(* ===== verification/JinjaLexer.v ===== *)
(** The lexer of chat templates (src/common/jinja/lexer.h and lexer.cpp): newline
    normalisation, the text between blocks with its trimming rules, comments,
    whitespace control, operators, string and number literals, identifiers.

    A source is a list of bytes.  [src[pos]] is defined up to [pos = size], where it
    is the terminating null of [std::string]; beyond it is an error of the model. *)

From Stdlib Require Import Ascii.
From S2P Require Import Prelude.

Module JinjaLexer.

Inductive token_type :=
| eof | text | numeric_literal | string_literal | identifier | equals | open_paren | close_paren
| open_statement | close_statement | open_expression | close_expression
| open_square_bracket | close_square_bracket | open_curly_bracket | close_curly_bracket
| comma | dot | colon | pipe | call_operator | additive_binary_operator
| multiplicative_binary_operator | comparison_binary_operator | unary_operator | comment.

#[export] Instance token_type_eq_dec : EqDecision token_type.
Proof. solve_decision. Defined.

Record token := Token { t : token_type; value : bytes; tpos : nat }.

(** The exceptions with their positions, and the undefined behaviours. *)
Inductive lexer_error :=
| EndAfterEscape (pos : nat)
| UnknownEscape (c : Z) (pos : nat)
| EndOfInput (pos : nat)
| MissingEndOfComment (pos : nat)
| UnexpectedCharacter (c : Z) (pos : nat)
| OutOfRange
| OutOfFuel.
#[export] Instance lexer_undef : Undef lexer_error := OutOfRange.
Abbreviation M := (result lexer_error).

Definition isspace (c : Z) : bool := ((9 <=? c) && (c <=? 13)) || (c =? 32).
Definition is_integer (c : Z) : bool := (48 <=? c) && (c <=? 57).
Definition isalpha (c : Z) : bool := ((65 <=? c) && (c <=? 90)) || ((97 <=? c) && (c <=? 122)).
Definition is_word (c : Z) : bool := is_integer c || isalpha c || (c =? ch "_").

Definition newline : Z := 10.
Definition carriage_return : Z := 13.
Definition backslash : Z := 92.
Definition single_quote : Z := 39.
Definition double_quote : Z := 34.

(** [escape_chars]. *)
Definition escape_chars : list (Z * Z) :=
  [(ch "n", 10); (ch "t", 9); (ch "r", 13); (ch "b", 8); (ch "f", 12); (ch "v", 11);
   (backslash, backslash); (single_quote, single_quote); (double_quote, double_quote)].

Definition escaped (c : Z) : option Z :=
  snd <$> (snd <$> list_find (fun p => p.1 = c) escape_chars).

Definition ordered_mapping_table : list (bytes * token_type) :=
  [(str "{%-", open_statement); (str "-%}", close_statement);
   (str "{{-", open_expression); (str "-}}", close_expression);
   (str "{%", open_statement); (str "%}", close_statement);
   (str "{{", open_expression); (str "}}", close_expression);
   (str "(", open_paren); (str ")", close_paren);
   (str "{", open_curly_bracket); (str "}", close_curly_bracket);
   (str "[", open_square_bracket); (str "]", close_square_bracket);
   (str ",", comma); (str ".", dot); (str ":", colon); (str "|", pipe);
   (str "<=", comparison_binary_operator); (str ">=", comparison_binary_operator);
   (str "==", comparison_binary_operator); (str "!=", comparison_binary_operator);
   (str "<", comparison_binary_operator); (str ">", comparison_binary_operator);
   (str "+", additive_binary_operator); (str "-", additive_binary_operator);
   (str "~", additive_binary_operator); (str "*", multiplicative_binary_operator);
   (str "/", multiplicative_binary_operator); (str "%", multiplicative_binary_operator);
   (str "=", equals)].

(** * Normalisation *)

(** CR LF to LF. *)
Fixpoint crlf_to_lf (s : bytes) : bytes :=
  match s with
  | c :: (d :: r) as s' =>
      if (c =? carriage_return) && (d =? newline) then d :: crlf_to_lf r else c :: crlf_to_lf s'
  | _ => s
  end.

(** The remaining CR to LF. *)
Definition cr_to_lf (s : bytes) : bytes := (fun c => if c =? carriage_return then newline else c) <$> s.

Definition normalise (source : bytes) : bytes :=
  let src := cr_to_lf (crlf_to_lf source) in
  if bool_decide (list.last source = Some newline) then removelast src else src.

(** * Reading *)

Section Source.
Variable src : bytes.

Definition char_at (pos : nat) : M Z :=
  match src !! pos with
  | Some c => Ok c
  | None => if (pos =? length src)%nat then Ok 0 else Error OutOfRange
  end.

(** [next_pos_is(chars, n)]. *)
Definition next_pos_is (pos : nat) (chars : list Z) (n : nat) : bool :=
  match src !! (pos + n)%nat with Some c => bool_decide (c ∈ chars) | None => false end.

Fixpoint consume_while (fuel : nat) (predicate : Z -> bool) (pos : nat) (acc : bytes) : M (bytes * nat) :=
  match fuel with
  | O => Error OutOfFuel
  | S fuel =>
      c ← char_at pos;
      if predicate c then
        if c =? backslash then
          let pos := S pos in
          _ ← ensure (pos <? length src)%nat (EndAfterEscape pos);
          e ← char_at pos;
          let pos := S pos in
          match escaped e with
          | None => Error (UnknownEscape e pos)
          | Some u => consume_while fuel predicate pos (acc ++ [u])
          end
        else
          let pos := S pos in
          _ ← ensure (pos <=? length src)%nat (EndOfInput pos);
          consume_while fuel predicate pos (acc ++ [c])
      else Ok (acc, pos)
  end.

Definition consume (predicate : Z -> bool) (pos : nat) : M (bytes * nat) :=
  consume_while (length src + 2) predicate pos [].

Definition consume_numeric (pos : nat) : M (bytes * nat) :=
  r ← consume is_integer pos;
  let '(num, pos) := r in
  c ← char_at pos;
  if (c =? ch ".") && match src !! S pos with Some d => is_integer d | None => false end then
    r ← consume is_integer (S pos);
    let '(frac, pos) := r in
    Ok (num ++ [ch "."] ++ frac, pos)
  else Ok (num, pos).

(** * Text between blocks *)

(** The start of a block at [pos]. *)
Definition block_at (pos : nat) : bool :=
  match src !! pos with
  | Some c => (c =? ch "{") && next_pos_is pos [ch "%"; ch "{"; ch "#"] 1
  | None => false
  end.

Fixpoint scan_text (fuel : nat) (pos : nat) : nat :=
  match fuel with
  | O => pos
  | S fuel => if (pos <? length src)%nat && negb (block_at pos) then scan_text fuel (S pos) else pos
  end.

(** The end of the text without the blanks between the last newline and a block. *)
Fixpoint lstrip_end (start current end_ : nat) : nat :=
  match current with
  | O => end_
  | S before =>
      if (start <? current)%nat then
        let c := default 0 (src !! before) in
        if (current =? 1)%nat then 0%nat
        else if c =? newline then current
        else if negb (isspace c) then end_
        else lstrip_end start before end_
      else end_
  end.

(** [" \t\r\n"]. *)
Definition is_blank (c : Z) : bool := (c =? 32) || (c =? 9) || (c =? 13) || (c =? 10).

Fixpoint string_lstrip (s : bytes) : bytes :=
  match s with
  | c :: r => if is_blank c then string_lstrip r else s
  | [] => []
  end.
Definition string_rstrip (s : bytes) : bytes := rev (string_lstrip (rev s)).

Definition byte (pos : nat) : Z := default 0 (src !! pos).

(** [is_rstrip_block] and [last_block_can_rm_newline]. *)
Definition last_block_flags (pos : nat) : bool * bool :=
  if (3 <? pos)%nat then
    let c0 := byte (pos - 3) in
    let c1 := byte (pos - 2) in
    let c2 := byte (pos - 1) in
    ((c0 =? ch "-") && ((c1 =? ch "%") || (c1 =? ch "}") || (c1 =? ch "#")) && (c2 =? ch "}"),
     ((c1 =? ch "#") || (c1 =? ch "%") || (c1 =? ch "-")) && (c2 =? ch "}"))
  else (false, false).

(** The text from [pos] and the position after it. *)
Definition lex_text (pos : nat) : M (bytes * nat) :=
  let '(is_rstrip_block, last_block_can_rm_newline) := last_block_flags pos in
  let start := pos in
  let pos := scan_text (length src) pos in
  c ← char_at pos;
  let end_ :=
    if (c =? ch "{") && next_pos_is pos [ch "%"; ch "#"; ch "-"] 1
    then lstrip_end start pos pos else pos in
  let txt := take (end_ - start) (drop start src) in
  let txt :=
    if last_block_can_rm_newline then
      match txt with d :: r => if d =? newline then r else txt | [] => [] end
    else txt in
  let txt := if is_rstrip_block then string_lstrip txt else txt in
  let is_lstrip_block :=
    (c =? ch "{") && next_pos_is pos [ch "{"; ch "%"; ch "#"] 1 && next_pos_is pos [ch "-"] 2 in
  let txt := if is_lstrip_block then string_rstrip txt else txt in
  Ok (txt, pos).

(** * The main loop *)

Record lexer_state := State { pos : nat; tokens : list token; curly_bracket_depth : Z }.

(** Whether the loop goes on. *)
Inductive outcome := Continue (st : lexer_state) | Break.

Definition push (st : lexer_state) (ty : token_type) (v : bytes) (start_pos pos : nat) : outcome :=
  Continue (State pos (tokens st ++ [Token ty v start_pos]) (curly_bracket_depth st)).

Fixpoint lex_comment (fuel : nat) (pos : nat) (acc : bytes) : M (bytes * nat) :=
  match fuel with
  | O => Error OutOfFuel
  | S fuel =>
      c ← char_at pos;
      if (c =? ch "#") && next_pos_is pos [ch "}"] 1 then Ok (acc, pos) else
      _ ← ensure (negb (length src <=? pos + 2)%nat) (MissingEndOfComment pos);
      lex_comment fuel (S pos) (acc ++ [c])
  end.

(** The first entry of the table at [pos], inside an object literal without the
    end of an expression. *)
Definition starts_with (p : nat) (seq : bytes) : bool := bool_decide (take (length seq) (drop p src) = seq).
Definition table_match (depth : Z) (p : nat) : option (bytes * token_type) :=
  snd <$> list_find (fun e => negb (bool_decide (e.1 = str "}}") && (0 <? depth)) && starts_with p e.1 = true)
    ordered_mapping_table.

Definition new_depth (depth : Z) (ty : token_type) : Z :=
  match ty with
  | open_expression => 0
  | open_curly_bracket => u64 (depth + 1)
  | close_curly_bracket => u64 (depth - 1)
  | _ => depth
  end.

Definition last_type (st : lexer_state) (ty : token_type) : token_type :=
  match list.last (tokens st) with Some k => t k | None => ty end.

(** Whether a sign after this token is a binary operator. *)
Definition operand_end (ty : token_type) : bool :=
  match ty with
  | identifier | numeric_literal | string_literal | close_paren | close_square_bracket => true
  | _ => false
  end.

(** The table, strings, numbers and identifiers, at the character [c]. *)
Definition lex_operators (st : lexer_state) (p : nat) (c : Z) : M outcome :=
  match table_match (curly_bracket_depth st) p with
  | Some (seq, ty) =>
      Ok (Continue (State (p + length seq) (tokens st ++ [Token ty seq p]) (new_depth (curly_bracket_depth st) ty)))
  | None =>
      if (c =? single_quote) || (c =? double_quote) then
        r ← consume (fun d => negb (d =? c)) (S p);
        let '(s, q) := r in
        Ok (push st string_literal s p (S q))
      else if is_integer c then
        r ← consume_numeric p;
        let '(num, q) := r in
        Ok (push st numeric_literal num p q)
      else if is_word c then
        r ← consume is_word p;
        let '(word, q) := r in
        Ok (push st identifier word p q)
      else Error (UnexpectedCharacter c p)
  end.

(** Inside of a block, at [p], after the whitespace. *)
Definition lex_block (st : lexer_state) (p : nat) : M outcome :=
  c ← char_at p;
  let is_closing_block := (c =? ch "-") && next_pos_is p [ch "%"; ch "}"] 1 in
  if negb is_closing_block && ((c =? ch "-") || (c =? ch "+")) then
    let last_token_type := last_type st eof in
    if bool_decide (last_token_type = text \/ last_token_type = eof) then Error (UnexpectedCharacter c p)
    else if operand_end last_token_type then lex_operators st p c
    else
      r ← consume_numeric (S p);
      let '(num, q) := r in
      Ok (push st (if bool_decide (num = []) then unary_operator else numeric_literal) (c :: num) p q)
  else lex_operators st p c.

(** After the text: comments, a [-] that opens a block, whitespace, the block. *)
Definition lex_rest (st : lexer_state) (last_token_type : token_type) (p : nat) : M outcome :=
  c ← char_at p;
  if (c =? ch "{") && next_pos_is p [ch "#"] 1 then
    r ← lex_comment (length src) (p + 2) [];
    let '(s, q) := r in
    Ok (push st comment s p (q + 2))
  else
    let dash := (c =? ch "-") && bool_decide (last_token_type = open_expression \/ last_token_type = open_statement) in
    let p := if dash then S p else p in
    if dash && (length src <=? p)%nat then Ok Break else
    r ← consume isspace p;
    let '(_, p) := r in
    if (length src <=? p)%nat then Ok Break else lex_block st p.

(** One iteration. *)
Definition lex_step (st : lexer_state) : M outcome :=
  let last_token_type := last_type st close_statement in
  if bool_decide (last_token_type ∈ [close_statement; close_expression; comment]) then
    r ← lex_text (pos st);
    let '(txt, p) := r in
    if bool_decide (txt <> []) then Ok (push st text txt (pos st) p)
    else lex_rest st last_token_type p
  else lex_rest st last_token_type (pos st).

Fixpoint lex_loop (fuel : nat) (st : lexer_state) : M (list token) :=
  match fuel with
  | O => Error OutOfFuel
  | S fuel =>
      if (pos st <? length src)%nat then
        o ← lex_step st;
        match o with
        | Continue st => lex_loop fuel st
        | Break => Ok (tokens st)
        end
      else Ok (tokens st)
  end.
End Source.

(** The tokens and the normalised source. *)
Definition tokenize (source : bytes) : M (list token * bytes) :=
  match source with
  | [] => Ok ([], source)
  | _ =>
      let src := normalise source in
      toks ← lex_loop src (S (length src)) (State 0 [] 0);
      Ok (toks, src)
  end.

End JinjaLexer.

---------------

-- WORK TASK --
Above are some lines. Repeat exactly, and only, those from the line that has "(** The lexer" through the line that has "whitespace control, operators, string".

-- REPLY --
(** The lexer of chat templates (src/common/jinja/lexer.h and lexer.cpp): newline
    normalisation, the text between blocks with its trimming rules, comments,
    whitespace control, operators, string and number literals, identifiers.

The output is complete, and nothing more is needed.